L’art
chinois édifie peu à peu sa place au soleil
Yang
Yingshi
Depuis
juin dernier et jusqu’au 13 octobre, le Centre Pompidou présente
un aperçu de l’art chinois contemporain avec son exposition intitulée
« Alors, la Chine?», parrainée par le ministère chinois de la
Culture. Cet art si méconnu est-il en train de devenir une nouvelle
ressource culturelle mondiale?
« C’est la
première fois de son histoire que le Centre Pompidou accueille
une exposition d’art chinois, et c’est, de tous les temps, l’exposition
la plus importante sur l’art chinois contemporain à se tenir en
France », a déclaré M. Fan Dian, conservateur de l’exposition
et vice-président de l’Académie centrale des beaux-arts de Beijing.
« Pour les artistes chinois, depuis longtemps et dans une
certaine mesure, le Centre Pompidou est le ‘centre’ de l’art occidental.
C’est un centre reconnu pour sa promotion de l’art nouveau et
du multiculturalisme. Nous espérons qu’à travers les artistes
et les œuvres que nous avons choisis − une cinquantaine
− nous pourrons illustrer les changements et les caractéristiques
principales de l’art chinois au début de ce siècle; nous souhaitons
aussi que le public occidental comprendra mieux ce qui anime les
artistes chinois au sein de cette société en transformation rapide
et qui s’intègre au mouvement de plus en plus accéléré de la mondialisation. »
Art
nouveau et contexte historique
Bien
que les concepts et les styles traditionnels soient encore dominants
dans la Chine d’aujourd’hui, on voit l’émergence d’une foule de
concepts et d’expérimentations depuis le début des années 1980,
alors que le pays a amorcé son ouverture sur l’extérieur.
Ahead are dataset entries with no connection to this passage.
(* ===== verification/Ide.v ===== *)
(** * The IDE driver (kernel/src/drivers/ide.c)

    Programmed input and output over the ports of the primary controller.
    Buffers are byte lists, for transfers of fewer than 2^23 sectors (the
    offsets in the buffer are 32-bit).  Polling loops are bounded by the source. *)
From S2P Require Import Prelude Mem FrameAlloc Pmm Task Sched Libk Vfs Block Ports.

Definition IDE_DATA : Z := 0x1F0.
Definition IDE_ERROR : Z := 0x1F1.
Definition IDE_SECTOR : Z := 0x1F2.
Definition IDE_LBA_LOW : Z := 0x1F3.
Definition IDE_LBA_MID : Z := 0x1F4.
Definition IDE_LBA_HIGH : Z := 0x1F5.
Definition IDE_DRIVE_HEAD : Z := 0x1F6.
Definition IDE_STATUS : Z := 0x1F7.
Definition IDE_COMMAND : Z := 0x1F7.
Definition IDE_SR_BSY : Z := 0x80.
Definition IDE_SR_DRDY : Z := 0x40.
Definition IDE_SR_DRQ : Z := 0x08.
Definition IDE_SR_ERR : Z := 0x01.
Definition IDE_SR_DF : Z := 0x20.
Definition IDE_CMD_READ_PIO_EXT : Z := 0x24.
Definition IDE_CMD_WRITE_PIO_EXT : Z := 0x34.
Definition IDE_CMD_IDENTIFY : Z := 0xEC.
Definition IDE_POLLS : nat := Z.to_nat 100000.

Definition has_bit (s b : Z) : bool := negb (Z.land s b =? 0).

Section Ide.
Context {P : Type} `{PT : Ports P}.

Fixpoint wait_bsy (n : nat) (p : P) : bool * P :=
  match n with
  | O => (false, p)
  | S n' => let '(s, p) := inb IDE_STATUS p in if negb (has_bit s IDE_SR_BSY) then (true, p) else wait_bsy n' p
  end.
Definition ide_wait_bsy (p : P) : bool * P := wait_bsy IDE_POLLS p.

Fixpoint wait_drq (n : nat) (p : P) : bool * P :=
  match n with
  | O => (false, p)
  | S n' =>
      let '(s, p) := inb IDE_STATUS p in
      if has_bit s IDE_SR_ERR then (false, p)
      else if has_bit s IDE_SR_DF then (false, p)
      else if has_bit s IDE_SR_DRQ then (true, p)
      else wait_drq n' p
  end.
Definition ide_wait_drq (p : P) : bool * P := wait_drq IDE_POLLS p.

Definition io_wait (p : P) : P := outb 0x80 0 p.
Definition ide_select_drive (drive : Z) (p : P) : P := io_wait (outb IDE_DRIVE_HEAD (u8 (Z.lor 0xA0 (Z.shiftl drive 4))) p).

(** The bytes of [n] words read from the data port. *)
Fixpoint read_words (n : nat) (p : P) : list Z * P :=
  match n with
  | O => ([], p)
  | S n' =>
      let '(word, p) := inw IDE_DATA p in
      let '(l, p) := read_words n' p in
      (Z.land word 0xFF :: Z.land (Z.shiftr word 8) 0xFF :: l, p)
  end.

(** The loop over the sectors of a read; what was stored so far is [acc].
    With [report], a failure is reported, for which the status and error
    registers are read. *)
Fixpoint read_sectors (report : bool) (count : nat) (acc : list Z) (p : P) : bool * list Z * P :=
  match count with
  | O => (true, acc, p)
  | S c =>
      let '(ok, p) := ide_wait_drq p in
      if negb ok then (false, acc, if report then (inb IDE_ERROR (inb IDE_STATUS p).2).2 else p)
      else let '(l, p) := read_words 256 p in read_sectors report c (acc ++ l) p
  end.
Les
nouvelles tendances non seulement sont significatives sur le plan
artistique, mais aussi sur le plan culturel. Elles reflètent les
changements sociaux et les changements de l’art chinois.
L’exposition met
l’accent sur le « Nouvel Art chinois» et présente les œuvres
d’un groupe de jeunes artistes du continent. On peut noter les
huiles de Fang Lijun, Liu Xiaodong et Zhou Tiehai; les photographies
de Weng Fen, Xing Danwen et Bai Yiluo; les sculptures de Shi Hui
et de Song Dong; les installations de Hong Lei et de Yang Maoyuan;
les vidéos de Yang Fudong, Li Yongbin et de Wang Jianwei.
L’exposition inclut
également de la musique du rocker bien connu Cui Jian,
des œuvres des réalisateurs Jia Zhangke et Zhang Yimou
et des concepts architecturaux de Wang Shu, Chang Yung Ho et Liu
Jiakun. Fait à noter, l’exposition présente également trois trésors
de l’histoire chinoise : un instrument rituel en jade de
la culture de Liangzhu d’il y a plus de 5 000 ans, trouvé
au cours inférieur du Yangtsé, un miroir en bronze de la dynastie
des Han de l’Ouest (206 av. J.-C. -24 apr. J.-C.) et une calligraphie
de Zhu Yunming de la dynastie des Ming (1368-1644). On peut voir
également des objets typiques de la révolution culturelle (1966-1976)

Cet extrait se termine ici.